§ **What you have to do**:
Write out the listing below exactly, beginning at its first line and ending with the line that contains "[stop] or [reset]: as".

--- Exercise data Enclosed Below ---

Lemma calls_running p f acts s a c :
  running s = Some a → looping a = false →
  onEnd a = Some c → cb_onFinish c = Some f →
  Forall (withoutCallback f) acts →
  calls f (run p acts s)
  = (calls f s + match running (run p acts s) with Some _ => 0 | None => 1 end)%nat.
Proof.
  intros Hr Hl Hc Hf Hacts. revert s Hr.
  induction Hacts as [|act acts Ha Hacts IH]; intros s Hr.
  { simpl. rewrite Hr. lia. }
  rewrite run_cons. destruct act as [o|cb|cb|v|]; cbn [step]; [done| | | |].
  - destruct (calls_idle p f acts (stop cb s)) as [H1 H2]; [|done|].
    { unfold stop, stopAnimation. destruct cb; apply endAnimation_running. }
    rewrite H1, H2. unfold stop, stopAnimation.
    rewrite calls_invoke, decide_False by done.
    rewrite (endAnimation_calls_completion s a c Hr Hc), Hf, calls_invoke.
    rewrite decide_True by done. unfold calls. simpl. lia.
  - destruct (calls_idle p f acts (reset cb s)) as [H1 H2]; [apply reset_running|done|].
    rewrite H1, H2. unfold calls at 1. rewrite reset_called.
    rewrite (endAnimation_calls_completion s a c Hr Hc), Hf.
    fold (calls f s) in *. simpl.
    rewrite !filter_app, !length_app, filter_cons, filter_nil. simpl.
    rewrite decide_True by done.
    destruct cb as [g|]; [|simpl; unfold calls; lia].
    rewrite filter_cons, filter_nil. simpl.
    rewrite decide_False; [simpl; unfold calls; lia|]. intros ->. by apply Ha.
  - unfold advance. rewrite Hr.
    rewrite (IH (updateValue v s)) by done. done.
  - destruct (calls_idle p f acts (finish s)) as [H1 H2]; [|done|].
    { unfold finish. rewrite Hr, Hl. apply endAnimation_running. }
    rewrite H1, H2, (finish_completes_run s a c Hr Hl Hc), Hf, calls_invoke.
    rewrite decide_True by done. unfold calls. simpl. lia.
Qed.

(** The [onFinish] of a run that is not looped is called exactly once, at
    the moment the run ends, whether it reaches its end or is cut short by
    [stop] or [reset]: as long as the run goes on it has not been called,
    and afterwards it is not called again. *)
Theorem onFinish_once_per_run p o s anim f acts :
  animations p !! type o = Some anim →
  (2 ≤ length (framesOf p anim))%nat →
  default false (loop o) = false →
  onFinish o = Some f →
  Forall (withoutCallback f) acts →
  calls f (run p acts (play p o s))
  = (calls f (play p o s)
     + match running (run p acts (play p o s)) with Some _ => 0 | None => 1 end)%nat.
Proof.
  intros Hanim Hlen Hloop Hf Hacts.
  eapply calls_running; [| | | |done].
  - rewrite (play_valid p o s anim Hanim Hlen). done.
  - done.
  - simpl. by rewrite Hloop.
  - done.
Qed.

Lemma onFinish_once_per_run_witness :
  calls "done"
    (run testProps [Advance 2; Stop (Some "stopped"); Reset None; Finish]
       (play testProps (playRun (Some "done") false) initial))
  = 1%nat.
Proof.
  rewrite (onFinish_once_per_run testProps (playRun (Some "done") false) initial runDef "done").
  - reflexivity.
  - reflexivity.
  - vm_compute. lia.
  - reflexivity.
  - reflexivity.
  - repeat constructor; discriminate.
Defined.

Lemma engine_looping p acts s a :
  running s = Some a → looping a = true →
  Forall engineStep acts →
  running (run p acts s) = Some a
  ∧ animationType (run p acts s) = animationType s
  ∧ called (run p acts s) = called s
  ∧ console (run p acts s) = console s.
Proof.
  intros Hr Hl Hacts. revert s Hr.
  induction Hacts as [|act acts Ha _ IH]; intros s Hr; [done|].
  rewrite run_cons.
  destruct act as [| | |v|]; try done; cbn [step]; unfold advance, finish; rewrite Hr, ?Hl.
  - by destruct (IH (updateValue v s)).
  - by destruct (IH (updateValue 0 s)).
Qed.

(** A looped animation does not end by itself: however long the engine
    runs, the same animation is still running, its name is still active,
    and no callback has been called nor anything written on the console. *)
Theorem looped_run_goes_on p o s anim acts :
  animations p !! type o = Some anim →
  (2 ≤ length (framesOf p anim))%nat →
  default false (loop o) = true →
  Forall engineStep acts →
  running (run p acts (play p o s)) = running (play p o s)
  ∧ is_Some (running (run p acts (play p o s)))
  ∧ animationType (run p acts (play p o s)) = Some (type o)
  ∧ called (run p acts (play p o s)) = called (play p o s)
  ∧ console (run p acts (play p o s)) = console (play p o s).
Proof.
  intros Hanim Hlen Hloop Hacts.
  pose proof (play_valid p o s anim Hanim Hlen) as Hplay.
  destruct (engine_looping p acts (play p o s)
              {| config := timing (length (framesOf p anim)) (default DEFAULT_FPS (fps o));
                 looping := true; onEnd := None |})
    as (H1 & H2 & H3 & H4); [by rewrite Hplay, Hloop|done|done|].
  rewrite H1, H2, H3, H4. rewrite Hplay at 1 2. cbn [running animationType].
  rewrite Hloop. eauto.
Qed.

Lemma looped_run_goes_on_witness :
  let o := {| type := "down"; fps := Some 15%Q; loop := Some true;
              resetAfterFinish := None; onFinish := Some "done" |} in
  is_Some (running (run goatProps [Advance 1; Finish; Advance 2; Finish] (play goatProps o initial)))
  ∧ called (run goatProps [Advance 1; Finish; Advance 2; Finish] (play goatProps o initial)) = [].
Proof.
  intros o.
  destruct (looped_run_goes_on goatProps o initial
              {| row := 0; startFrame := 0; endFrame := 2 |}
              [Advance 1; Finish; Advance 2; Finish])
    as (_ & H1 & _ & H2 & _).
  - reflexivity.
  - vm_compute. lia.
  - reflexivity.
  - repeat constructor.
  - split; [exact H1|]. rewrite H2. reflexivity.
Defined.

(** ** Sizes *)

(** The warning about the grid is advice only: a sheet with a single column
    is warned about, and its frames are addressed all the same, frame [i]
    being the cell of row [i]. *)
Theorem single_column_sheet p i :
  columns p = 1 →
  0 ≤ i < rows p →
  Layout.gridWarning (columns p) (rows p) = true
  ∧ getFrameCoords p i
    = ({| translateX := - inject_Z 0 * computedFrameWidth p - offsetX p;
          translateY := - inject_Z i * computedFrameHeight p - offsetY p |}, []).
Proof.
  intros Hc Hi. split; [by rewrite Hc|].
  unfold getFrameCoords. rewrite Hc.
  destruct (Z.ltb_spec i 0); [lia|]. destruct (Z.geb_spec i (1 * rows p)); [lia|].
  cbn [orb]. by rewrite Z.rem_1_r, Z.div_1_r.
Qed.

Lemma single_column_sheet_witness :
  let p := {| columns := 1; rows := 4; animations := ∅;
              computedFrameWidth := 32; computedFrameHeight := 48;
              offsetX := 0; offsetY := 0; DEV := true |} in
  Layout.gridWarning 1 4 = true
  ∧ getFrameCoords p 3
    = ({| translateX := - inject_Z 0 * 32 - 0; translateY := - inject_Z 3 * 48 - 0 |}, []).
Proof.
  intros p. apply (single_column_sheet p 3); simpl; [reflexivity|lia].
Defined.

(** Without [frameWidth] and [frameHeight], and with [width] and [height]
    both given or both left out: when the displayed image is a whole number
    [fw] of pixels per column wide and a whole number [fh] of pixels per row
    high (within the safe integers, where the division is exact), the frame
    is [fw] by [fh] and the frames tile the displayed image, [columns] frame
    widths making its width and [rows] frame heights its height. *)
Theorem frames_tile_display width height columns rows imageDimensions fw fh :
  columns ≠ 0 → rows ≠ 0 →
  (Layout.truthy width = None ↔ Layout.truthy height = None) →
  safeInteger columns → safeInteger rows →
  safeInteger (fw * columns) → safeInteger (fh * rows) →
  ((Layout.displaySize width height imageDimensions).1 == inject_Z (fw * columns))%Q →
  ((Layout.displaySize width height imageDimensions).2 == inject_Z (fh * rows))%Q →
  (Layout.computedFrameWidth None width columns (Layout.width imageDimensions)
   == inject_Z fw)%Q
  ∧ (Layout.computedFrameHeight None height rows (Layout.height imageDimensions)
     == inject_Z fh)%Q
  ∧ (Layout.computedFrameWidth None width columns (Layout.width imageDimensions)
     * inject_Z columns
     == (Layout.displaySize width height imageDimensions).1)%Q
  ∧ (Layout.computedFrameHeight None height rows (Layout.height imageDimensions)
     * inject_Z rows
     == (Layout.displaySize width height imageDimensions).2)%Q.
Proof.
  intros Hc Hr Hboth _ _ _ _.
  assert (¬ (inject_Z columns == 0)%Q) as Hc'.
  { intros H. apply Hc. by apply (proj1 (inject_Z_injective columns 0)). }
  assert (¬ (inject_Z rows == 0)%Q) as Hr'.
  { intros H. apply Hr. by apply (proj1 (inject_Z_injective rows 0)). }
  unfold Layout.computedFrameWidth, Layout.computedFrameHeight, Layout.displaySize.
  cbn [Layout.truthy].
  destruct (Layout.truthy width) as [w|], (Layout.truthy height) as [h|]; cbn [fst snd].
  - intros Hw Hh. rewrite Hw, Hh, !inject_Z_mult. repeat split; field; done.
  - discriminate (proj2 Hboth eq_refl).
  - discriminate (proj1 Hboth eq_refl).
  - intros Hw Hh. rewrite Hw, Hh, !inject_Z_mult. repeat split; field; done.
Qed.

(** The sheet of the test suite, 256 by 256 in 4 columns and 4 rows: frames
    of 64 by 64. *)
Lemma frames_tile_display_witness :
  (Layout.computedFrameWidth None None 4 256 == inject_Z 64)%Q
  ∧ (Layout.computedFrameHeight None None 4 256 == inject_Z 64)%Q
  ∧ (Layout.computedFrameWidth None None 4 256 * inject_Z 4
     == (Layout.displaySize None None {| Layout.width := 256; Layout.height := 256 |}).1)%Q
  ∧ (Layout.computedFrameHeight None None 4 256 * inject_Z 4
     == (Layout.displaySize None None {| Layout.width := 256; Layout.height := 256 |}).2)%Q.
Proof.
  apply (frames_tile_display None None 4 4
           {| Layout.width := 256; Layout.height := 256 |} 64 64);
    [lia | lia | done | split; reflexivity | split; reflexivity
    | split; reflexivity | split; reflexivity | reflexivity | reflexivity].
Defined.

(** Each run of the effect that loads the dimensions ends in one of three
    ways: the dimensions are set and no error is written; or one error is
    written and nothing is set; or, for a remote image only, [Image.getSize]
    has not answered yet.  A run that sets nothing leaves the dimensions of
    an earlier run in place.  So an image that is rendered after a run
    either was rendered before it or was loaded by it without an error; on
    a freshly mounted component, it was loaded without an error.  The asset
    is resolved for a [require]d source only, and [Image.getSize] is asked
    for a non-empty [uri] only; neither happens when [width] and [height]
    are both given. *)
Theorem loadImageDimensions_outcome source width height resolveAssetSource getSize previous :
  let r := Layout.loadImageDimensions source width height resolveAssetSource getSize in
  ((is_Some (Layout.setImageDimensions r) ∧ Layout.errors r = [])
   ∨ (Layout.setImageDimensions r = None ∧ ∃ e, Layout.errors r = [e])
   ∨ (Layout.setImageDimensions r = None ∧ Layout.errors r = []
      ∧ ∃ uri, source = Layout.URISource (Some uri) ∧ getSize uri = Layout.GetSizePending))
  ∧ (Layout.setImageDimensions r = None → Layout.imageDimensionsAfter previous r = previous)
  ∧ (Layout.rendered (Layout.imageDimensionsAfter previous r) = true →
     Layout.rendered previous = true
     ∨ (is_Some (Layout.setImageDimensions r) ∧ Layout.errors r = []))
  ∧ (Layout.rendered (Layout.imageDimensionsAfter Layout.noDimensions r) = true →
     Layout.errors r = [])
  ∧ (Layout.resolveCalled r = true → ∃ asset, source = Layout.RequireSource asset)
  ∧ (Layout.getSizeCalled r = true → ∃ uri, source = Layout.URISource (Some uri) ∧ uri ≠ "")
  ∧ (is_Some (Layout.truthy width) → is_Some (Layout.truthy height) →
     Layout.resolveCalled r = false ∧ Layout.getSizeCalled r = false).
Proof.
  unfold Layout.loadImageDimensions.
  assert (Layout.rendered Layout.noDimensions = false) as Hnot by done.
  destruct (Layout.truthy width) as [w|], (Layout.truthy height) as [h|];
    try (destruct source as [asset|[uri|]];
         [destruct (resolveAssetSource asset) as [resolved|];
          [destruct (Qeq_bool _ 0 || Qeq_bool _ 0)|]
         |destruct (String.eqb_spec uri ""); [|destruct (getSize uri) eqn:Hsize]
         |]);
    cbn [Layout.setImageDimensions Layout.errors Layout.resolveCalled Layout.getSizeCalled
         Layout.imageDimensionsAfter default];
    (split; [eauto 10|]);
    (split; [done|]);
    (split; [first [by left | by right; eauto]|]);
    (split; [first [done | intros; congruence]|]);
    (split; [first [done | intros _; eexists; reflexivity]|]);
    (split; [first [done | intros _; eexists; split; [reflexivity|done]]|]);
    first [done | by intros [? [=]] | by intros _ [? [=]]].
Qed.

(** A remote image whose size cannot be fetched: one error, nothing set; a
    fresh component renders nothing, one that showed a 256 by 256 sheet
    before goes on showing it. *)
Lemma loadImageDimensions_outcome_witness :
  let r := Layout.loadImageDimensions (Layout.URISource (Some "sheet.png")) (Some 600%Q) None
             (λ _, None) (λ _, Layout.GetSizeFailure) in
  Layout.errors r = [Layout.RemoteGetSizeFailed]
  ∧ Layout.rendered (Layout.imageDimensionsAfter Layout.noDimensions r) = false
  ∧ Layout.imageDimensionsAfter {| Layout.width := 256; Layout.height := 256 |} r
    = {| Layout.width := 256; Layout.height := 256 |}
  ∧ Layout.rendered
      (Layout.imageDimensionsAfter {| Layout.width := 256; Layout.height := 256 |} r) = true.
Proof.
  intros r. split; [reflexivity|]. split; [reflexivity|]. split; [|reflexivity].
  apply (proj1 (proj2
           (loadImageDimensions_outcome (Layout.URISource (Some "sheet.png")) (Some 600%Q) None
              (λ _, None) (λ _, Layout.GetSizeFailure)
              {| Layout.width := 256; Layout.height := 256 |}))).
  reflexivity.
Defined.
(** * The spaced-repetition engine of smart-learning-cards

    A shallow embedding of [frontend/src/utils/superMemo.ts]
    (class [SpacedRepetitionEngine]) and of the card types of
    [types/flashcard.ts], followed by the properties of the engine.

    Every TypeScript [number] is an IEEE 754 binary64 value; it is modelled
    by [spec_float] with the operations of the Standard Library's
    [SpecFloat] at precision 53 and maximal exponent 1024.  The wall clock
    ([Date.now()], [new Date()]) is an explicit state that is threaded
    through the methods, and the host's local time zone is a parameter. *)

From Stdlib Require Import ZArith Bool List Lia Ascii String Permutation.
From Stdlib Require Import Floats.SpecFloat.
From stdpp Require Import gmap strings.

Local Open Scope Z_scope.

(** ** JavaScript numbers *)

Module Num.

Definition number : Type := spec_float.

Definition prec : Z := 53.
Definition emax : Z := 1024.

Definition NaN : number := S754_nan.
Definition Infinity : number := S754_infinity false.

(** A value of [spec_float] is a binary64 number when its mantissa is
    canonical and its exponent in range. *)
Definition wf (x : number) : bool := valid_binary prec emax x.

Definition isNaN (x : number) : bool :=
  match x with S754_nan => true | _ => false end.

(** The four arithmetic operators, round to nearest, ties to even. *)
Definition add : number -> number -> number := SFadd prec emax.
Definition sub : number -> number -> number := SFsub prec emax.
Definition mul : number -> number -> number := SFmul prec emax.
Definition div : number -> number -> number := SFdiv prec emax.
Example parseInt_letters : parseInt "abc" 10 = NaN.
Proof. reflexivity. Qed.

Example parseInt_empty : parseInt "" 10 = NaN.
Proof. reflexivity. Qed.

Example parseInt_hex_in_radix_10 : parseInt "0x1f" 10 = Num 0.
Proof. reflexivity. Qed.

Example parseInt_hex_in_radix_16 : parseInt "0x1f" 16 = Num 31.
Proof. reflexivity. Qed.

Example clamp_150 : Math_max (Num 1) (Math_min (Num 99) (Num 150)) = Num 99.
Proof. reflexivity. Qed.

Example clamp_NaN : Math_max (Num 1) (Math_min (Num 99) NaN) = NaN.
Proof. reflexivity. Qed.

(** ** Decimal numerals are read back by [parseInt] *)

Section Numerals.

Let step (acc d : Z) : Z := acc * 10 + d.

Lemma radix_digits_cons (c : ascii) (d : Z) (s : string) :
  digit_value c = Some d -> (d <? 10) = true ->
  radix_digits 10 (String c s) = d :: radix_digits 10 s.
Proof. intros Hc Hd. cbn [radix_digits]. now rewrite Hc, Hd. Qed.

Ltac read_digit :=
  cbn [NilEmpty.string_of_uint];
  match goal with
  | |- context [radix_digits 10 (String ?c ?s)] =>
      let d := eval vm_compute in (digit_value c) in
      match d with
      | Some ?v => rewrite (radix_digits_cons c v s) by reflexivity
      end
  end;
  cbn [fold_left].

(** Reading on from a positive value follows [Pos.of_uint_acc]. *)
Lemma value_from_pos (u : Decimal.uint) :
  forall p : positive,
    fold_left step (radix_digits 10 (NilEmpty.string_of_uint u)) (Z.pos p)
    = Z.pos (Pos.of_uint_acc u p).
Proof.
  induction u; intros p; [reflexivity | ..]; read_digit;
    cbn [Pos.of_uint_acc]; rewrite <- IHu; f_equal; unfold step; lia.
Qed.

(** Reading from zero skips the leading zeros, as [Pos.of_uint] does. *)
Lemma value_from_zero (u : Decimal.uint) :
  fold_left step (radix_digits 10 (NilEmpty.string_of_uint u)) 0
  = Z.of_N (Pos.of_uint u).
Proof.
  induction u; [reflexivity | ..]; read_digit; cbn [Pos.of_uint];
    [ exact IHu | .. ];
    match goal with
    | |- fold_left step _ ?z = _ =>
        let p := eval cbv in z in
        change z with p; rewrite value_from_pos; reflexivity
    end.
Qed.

--- End of Enclosed Exercise data ---

§ **Task output**:
Lemma calls_running p f acts s a c :
  running s = Some a → looping a = false →
  onEnd a = Some c → cb_onFinish c = Some f →
  Forall (withoutCallback f) acts →
  calls f (run p acts s)
  = (calls f s + match running (run p acts s) with Some _ => 0 | None => 1 end)%nat.
Proof.
  intros Hr Hl Hc Hf Hacts. revert s Hr.
  induction Hacts as [|act acts Ha Hacts IH]; intros s Hr.
  { simpl. rewrite Hr. lia. }
  rewrite run_cons. destruct act as [o|cb|cb|v|]; cbn [step]; [done| | | |].
  - destruct (calls_idle p f acts (stop cb s)) as [H1 H2]; [|done|].
    { unfold stop, stopAnimation. destruct cb; apply endAnimation_running. }
    rewrite H1, H2. unfold stop, stopAnimation.
    rewrite calls_invoke, decide_False by done.
    rewrite (endAnimation_calls_completion s a c Hr Hc), Hf, calls_invoke.
    rewrite decide_True by done. unfold calls. simpl. lia.
  - destruct (calls_idle p f acts (reset cb s)) as [H1 H2]; [apply reset_running|done|].
    rewrite H1, H2. unfold calls at 1. rewrite reset_called.
    rewrite (endAnimation_calls_completion s a c Hr Hc), Hf.
    fold (calls f s) in *. simpl.
    rewrite !filter_app, !length_app, filter_cons, filter_nil. simpl.
    rewrite decide_True by done.
    destruct cb as [g|]; [|simpl; unfold calls; lia].
    rewrite filter_cons, filter_nil. simpl.
    rewrite decide_False; [simpl; unfold calls; lia|]. intros ->. by apply Ha.
  - unfold advance. rewrite Hr.
    rewrite (IH (updateValue v s)) by done. done.
  - destruct (calls_idle p f acts (finish s)) as [H1 H2]; [|done|].
    { unfold finish. rewrite Hr, Hl. apply endAnimation_running. }
    rewrite H1, H2, (finish_completes_run s a c Hr Hl Hc), Hf, calls_invoke.
    rewrite decide_True by done. unfold calls. simpl. lia.
Qed.

(** The [onFinish] of a run that is not looped is called exactly once, at
    the moment the run ends, whether it reaches its end or is cut short by
    [stop] or [reset]: as long as the run goes on it has not been called,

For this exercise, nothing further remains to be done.